#### LISTED ENTRIES
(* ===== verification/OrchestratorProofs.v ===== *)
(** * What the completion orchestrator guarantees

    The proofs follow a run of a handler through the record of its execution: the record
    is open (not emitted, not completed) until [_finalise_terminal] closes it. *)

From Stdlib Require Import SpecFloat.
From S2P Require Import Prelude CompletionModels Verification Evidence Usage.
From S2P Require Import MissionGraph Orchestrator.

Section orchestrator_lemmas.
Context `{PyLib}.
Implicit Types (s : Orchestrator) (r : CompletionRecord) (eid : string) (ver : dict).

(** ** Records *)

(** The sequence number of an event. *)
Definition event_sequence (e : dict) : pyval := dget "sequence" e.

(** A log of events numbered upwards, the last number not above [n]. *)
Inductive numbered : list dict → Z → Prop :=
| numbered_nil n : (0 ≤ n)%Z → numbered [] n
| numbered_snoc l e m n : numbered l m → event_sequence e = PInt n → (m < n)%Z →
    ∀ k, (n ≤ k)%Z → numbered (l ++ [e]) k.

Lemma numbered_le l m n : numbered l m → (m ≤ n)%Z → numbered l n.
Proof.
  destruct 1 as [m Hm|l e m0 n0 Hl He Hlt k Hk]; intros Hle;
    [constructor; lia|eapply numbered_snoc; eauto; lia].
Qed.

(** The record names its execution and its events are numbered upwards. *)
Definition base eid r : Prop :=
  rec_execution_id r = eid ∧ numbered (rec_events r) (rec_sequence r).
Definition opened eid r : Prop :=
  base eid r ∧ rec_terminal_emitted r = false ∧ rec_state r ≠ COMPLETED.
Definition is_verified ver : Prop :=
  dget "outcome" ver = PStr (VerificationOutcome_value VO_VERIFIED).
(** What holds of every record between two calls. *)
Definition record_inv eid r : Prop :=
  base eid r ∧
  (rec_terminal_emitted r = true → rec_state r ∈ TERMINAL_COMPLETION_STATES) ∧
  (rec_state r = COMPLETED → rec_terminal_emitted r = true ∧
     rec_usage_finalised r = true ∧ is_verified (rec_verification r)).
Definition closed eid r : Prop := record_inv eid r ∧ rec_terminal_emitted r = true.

#### DIRECTIONS FOR THIS TASK
Return all of the entries word for word.

#### WRITTEN ANSWER
(* ===== verification/OrchestratorProofs.v ===== *)
(** * What the completion orchestrator guarantees

    The proofs follow a run of a handler through the record of its execution: the record
    is open (not emitted, not completed) until [_finalise_terminal] closes it. *)

From Stdlib Require Import SpecFloat.
From S2P Require Import Prelude CompletionModels Verification Evidence Usage.
From S2P Require Import MissionGraph Orchestrator.

Section orchestrator_lemmas.
Context `{PyLib}.
Implicit Types (s : Orchestrator) (r : CompletionRecord) (eid : string) (ver : dict).

(** ** Records *)

(** The sequence number of an event. *)
Definition event_sequence (e : dict) : pyval := dget "sequence" e.

(** A log of events numbered upwards, the last number not above [n]. *)
Inductive numbered : list dict → Z → Prop :=
| numbered_nil n : (0 ≤ n)%Z → numbered [] n
| numbered_snoc l e m n : numbered l m → event_sequence e = PInt n → (m < n)%Z →
    ∀ k, (n ≤ k)%Z → numbered (l ++ [e]) k.

Lemma numbered_le l m n : numbered l m → (m ≤ n)%Z → numbered l n.
Proof.
  destruct 1 as [m Hm|l e m0 n0 Hl He Hlt k Hk]; intros Hle;
    [constructor; lia|eapply numbered_snoc; eauto; lia].
Qed.

(** The record names its execution and its events are numbered upwards. *)
Definition base eid r : Prop :=
  rec_execution_id r = eid ∧ numbered (rec_events r) (rec_sequence r).
Definition opened eid r : Prop :=
  base eid r ∧ rec_terminal_emitted r = false ∧ rec_state r ≠ COMPLETED.
Definition is_verified ver : Prop :=
  dget "outcome" ver = PStr (VerificationOutcome_value VO_VERIFIED).
(** What holds of every record between two calls. *)
Definition record_inv eid r : Prop :=
  base eid r ∧
  (rec_terminal_emitted r = true → rec_state r ∈ TERMINAL_COMPLETION_STATES) ∧
  (rec_state r = COMPLETED → rec_terminal_emitted r = true ∧
     rec_usage_finalised r = true ∧ is_verified (rec_verification r)).
Definition closed eid r : Prop := record_inv eid r ∧ rec_terminal_emitted r = true.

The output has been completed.